Injection day 2: the mental load.

Today was stressful in a completely different way than yesterday.

Yesterday was stressful because it was the first time I'd given myself the injections. Today was stressful because I thought I might have already messed them up.

At some point during the day, I started rewatching all of the medication videos. The more I watched them, the more convinced I became that I'd done something wrong with the Menopur the night before. I ended up on the phone with the pharmacist for almost 45 minutes, walking through everything step by step.

Turns out, I don't think I did anything wrong. But for a while there, I was spiraling.

You don't just become the patient. You become the pharmacist. The nurse. The doctor. The chemist. And somehow, also, the mathematician. The medication instructions, the packaging, the videos, and the supplies don't always seem to match each other perfectly. The video shows one type of needle. The kit has another. The instructions say one thing. The syringes make you question whether you're supposed to do something else. Then you find yourself staring at little glass vials of sodium chloride and powder, trying to figure out why there's 2 mL of liquid when the instructions only tell you to inject 1 mL — whether you're supposed to combine doses, whether you have enough syringes for all your medications, whether you've somehow misunderstood the whole process. I genuinely felt like I was doing fertility algebra in my kitchen.
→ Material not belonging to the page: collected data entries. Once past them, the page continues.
(* ===== verification/Bindings.v ===== *)
(** * Bindings to C++ ([keystore2/aaid], [keystore2/src/vintf]) and interrupted reads

    Two crates wrap C++ functions of this repository: the attestation
    application id and the list of HALs.  What these functions get from the
    platform (the gathered id, the manifest) is a parameter.  The last part is
    the loop around system calls of [legacy_blob.rs]. *)

From stdpp Require Import base list strings.
From Stdlib Require Import ZArith Lia Ascii.
From S2P Require Import Prelude Aidl LegacyAlias Apc.

(** ** The attestation application id *)

Section Aaid.
(** [gather_attestation_application_id]; the status codes of the platform. *)
Context (gather : Z -> result Z bytes) (NO_MEMORY BAD_VALUE : Z).

Definition KEY_ATTESTATION_APPLICATION_ID_MAX_SIZE : nat := 1024.

(** The C++ function: its status, the buffer and the size it leaves. *)
Definition aaid_keystore_attestation_id (uid : Z) (buffer : bytes) (size : nat) : result unit (Z * bytes * nat) :=
  match gather uid with
  | Ok id =>
    if (KEY_ATTESTATION_APPLICATION_ID_MAX_SIZE <? length id)%nat then Ok (as_u32 NO_MEMORY, buffer, size)
    else if negb (size =? KEY_ATTESTATION_APPLICATION_ID_MAX_SIZE)%nat then Ok (as_u32 BAD_VALUE, buffer, size)
    else Ok (0, id ++ drop (length id) buffer, length id)
  | Err status => Ok (as_u32 status, buffer, size)
  | Panic => Panic
  end.
Definition get_aaid (uid : Z) : result Z bytes :=
  let buffer := replicate KEY_ATTESTATION_APPLICATION_ID_MAX_SIZE 0 in
  match aaid_keystore_attestation_id uid buffer KEY_ATTESTATION_APPLICATION_ID_MAX_SIZE with
  | Ok (status, buffer, size) =>
    if status =? 0 then (if (size <=? length buffer)%nat then Ok (take size buffer) else Panic) else Err status
  | _ => Panic
  end.

(** The id is passed on as it was gathered, up to 1024 bytes; an id that is
    too long and a failure are errors, and the slice of the buffer is never
    out of range. *)
Theorem aaid_exact uid :
  gather uid <> Panic -> as_u32 NO_MEMORY <> 0 ->
  get_aaid uid =
    match gather uid with
    | Ok id => if (length id <=? 1024)%nat then Ok id else Err (as_u32 NO_MEMORY)
    | Err status => if as_u32 status =? 0 then Ok (replicate 1024 0) else Err (as_u32 status)
    | Panic => Panic
    end.
Proof.
  intros Hp Hm. unfold get_aaid, aaid_keystore_attestation_id, KEY_ATTESTATION_APPLICATION_ID_MAX_SIZE.
  destruct (gather uid) as [id|status|]; [|destruct (as_u32 status =? 0); [|done]|done].
  - destruct (Nat.ltb_spec 1024 (length id)) as [Hl|Hl].
    + destruct (Nat.leb_spec (length id) 1024); [lia|]. destruct (Z.eqb_spec (as_u32 NO_MEMORY) 0); [done|]. done.
    + destruct (Nat.leb_spec (length id) 1024); [|lia]. rewrite Nat.eqb_refl. simpl negb. cbv iota. rewrite Z.eqb_refl.
      rewrite length_app. destruct (Nat.leb_spec (length id) (length id + length (drop (length id) (replicate 1024 0)))); [|lia].
      by rewrite take_app_length.
  - reflexivity.
Qed.
End Aaid.

(** ** The list of HALs *)

(** [strdup(name.c_str())]: up to the first zero byte. *)
Fixpoint c_str (s : string) : string :=
  match s with
  | EmptyString => EmptyString
  | String c s => if decide (c = zero) then EmptyString else String c (c_str s)
  end.
(** [HalNames]: the C strings, and whether they have been freed. *)
Record HalNames := { data : list string; freed : nat }.
Definition convert (names : list string) : HalNames := {| data := c_str <$> names; freed := 0 |}.
Definition drop_names (h : HalNames) : HalNames := {| data := []; freed := freed h + length (data h) |}.
(** [as_vec]: [Utf8Error] on the first name that is not UTF-8. *)
Fixpoint as_vec (l : list string) : result unit (list string) :=
  match l with
  | [] => Ok []
  | s :: l => if utf8_valid s then r ← as_vec l; Ok (s :: r) else Err tt
  end.

Section Vintf.
(** The device manifest: its names, as sets in order. *)
Context (names names_and_versions : list string) (hidl : string -> Z * Z -> string -> list string) (aidl : string -> Z -> string -> list string).
Definition get_hal_names : HalNames := convert names.
Definition get_hal_names_and_versions : HalNames := convert names_and_versions.
(** [CString::new(...).expect(...)]: a panic on a zero byte. *)
Definition get_hidl_instances (package : string) (major_version minor_version : Z) (interface_name : string) : result unit HalNames :=
  if has_nul package then Panic
  else if has_nul interface_name then Panic
  else Ok (convert (hidl package (major_version, minor_version) interface_name)).
Definition get_aidl_instances (package : string) (version : Z) (interface_name : string) : result unit HalNames :=
  if has_nul package then Panic
  else if has_nul interface_name then Panic
  else Ok (convert (aidl package version interface_name)).
End Vintf.

Lemma c_str_plain s : has_nul s = false -> c_str s = s.
Proof.
  induction s as [|c s IH]; [done|]. simpl. intros [Hc Hs]%orb_false_iff. apply bool_decide_eq_false in Hc.
  rewrite decide_False by done. by rewrite IH.
Qed.
Lemma c_str_map l : Forall (fun s => has_nul s = false) l -> c_str <$> l = l.
Proof. induction 1 as [|s l Hs _ IH]; [done|]. csimpl. by rewrite c_str_plain, IH. Qed.
Lemma as_vec_ok l : as_vec l = if forallb utf8_valid l then Ok l else Err tt.
Proof.
  induction l as [|s l IH]; [done|]. simpl. destruct (utf8_valid s); [|done]. rewrite IH. simpl. by destruct (forallb utf8_valid l).
Qed.
(** The instances of an interface come back as the manifest has them, in
    order, if they are text without zero bytes. *)
Lemma aidl_instances_exact aidl package version interface :
  has_nul package = false -> has_nul interface = false ->
  Forall (fun s => has_nul s = false /\ utf8_valid s = true) (aidl package version interface) ->
  exists h, get_aidl_instances aidl package version interface = Ok h /\ as_vec (data h) = Ok (aidl package version interface).
Proof.
  intros Hp Hi Hf. unfold get_aidl_instances. rewrite Hp, Hi. eexists. split; [done|]. simpl.
  rewrite c_str_map by (eapply Forall_impl; [exact Hf|naive_solver]). rewrite as_vec_ok. rewrite (proj2 (forallb_forall utf8_valid _)); [done|]. intros s Hs%list_elem_of_In.
  by eapply Forall_forall in Hf as [_ ?].
Qed.

(** ** Interrupted system calls *)

(** What the attempts of a system call answer. *)
Inductive Answer (E A : Type) := Interrupted | Done (r : result E A).
Arguments Interrupted {E A}.
Arguments Done {E A} r.
(** The loop; [None] while it is still being interrupted. *)
Fixpoint with_retry_interrupted {E A} (f : list (Answer E A)) : option (result E A) :=
  match f with
  | [] => None
  | Interrupted :: f => with_retry_interrupted f
  | Done r :: _ => Some r
  end.
(** Interruptions are not seen by the caller: the answer is that of the first
    attempt that is not interrupted, whatever it is. *)
Lemma retry_exact {E A} n (r : result E A) later : with_retry_interrupted (replicate n Interrupted ++ Done r :: later) = Some r.
Proof. by induction n. Qed.

(** An id of three bytes. *)
Lemma aaid_exact_witness : get_aaid (fun _ => Ok [1; 2; 3]) (-12) (-22) 10000 = Ok [1; 2; 3].
Proof.
  rewrite (aaid_exact (fun _ => Ok [1; 2; 3]) (-12) (-22) 10000); [reflexivity|discriminate|]. vm_compute. discriminate.
Defined.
Because every dose feels so important, every inconsistency makes you second-guess yourself. It's a strange thing — paying thousands and thousands of dollars for a medical procedure while being expected to mix medications and inject yourself at home. I'm sure it becomes second nature. But on day 2, it felt overwhelming.

The headache that stole the day

The physical part wasn't actually the hardest part today. The headache was.

I woke up with one of the worst headaches I've had in a long time. It sat right on the edge of becoming a migraine all day — bad enough that I had to lie down in bed for almost three hours with my eyes closed because light made it worse. If I still had my full-time job, I honestly would have taken the day off.

What caused it?

Hard to know. My period. The hormones. Stress. Lack of sleep. The early morning appointments. Probably all of it. It was gone by evening, but it completely stole the middle of my day.

Other than the headache, I actually felt okay physically. No nausea. No cramping. No major emotional swings. Just that headache.

Something I noticed but didn't expect

What surprised me

My period was surprisingly light. Normally I'd be changing tampons throughout the day, but since I'm using pads during this cycle, it was really obvious how little I was actually bleeding. I didn't even need to change my pad. Nobody mentioned this beforehand — another one of those moments of wondering, is this normal? That question seems to be the theme of this entire process.

By the time injections came around

I actually felt okay physically by the time I did my injections tonight. The Menopur didn't burn quite as much as the night before, though my stomach felt a little more sensitive afterward. My headache was still hanging around. But emotionally, I was exhausted.

Not because of the injections themselves. Because of everything surrounding them — the second-guessing, the troubleshooting, the responsibility. The constant feeling that you're one tiny mistake away from messing up something incredibly expensive and incredibly important.

I think that's what surprised me most about day 2. Not the injections. Not the medications. The mental load.

Everyone prepares you for the bloating. Everyone prepares you for the retrieval. Nobody tells you that you'll spend an evening standing in your kitchen trying to decipher medication instructions like you're studying for an exam you didn't know you were taking. Nobody tells you that you'll become the patient, the nurse, the pharmacist, the chemist, and the mathematician — all at the same time.

Nobody tells you how exhausting that part can be.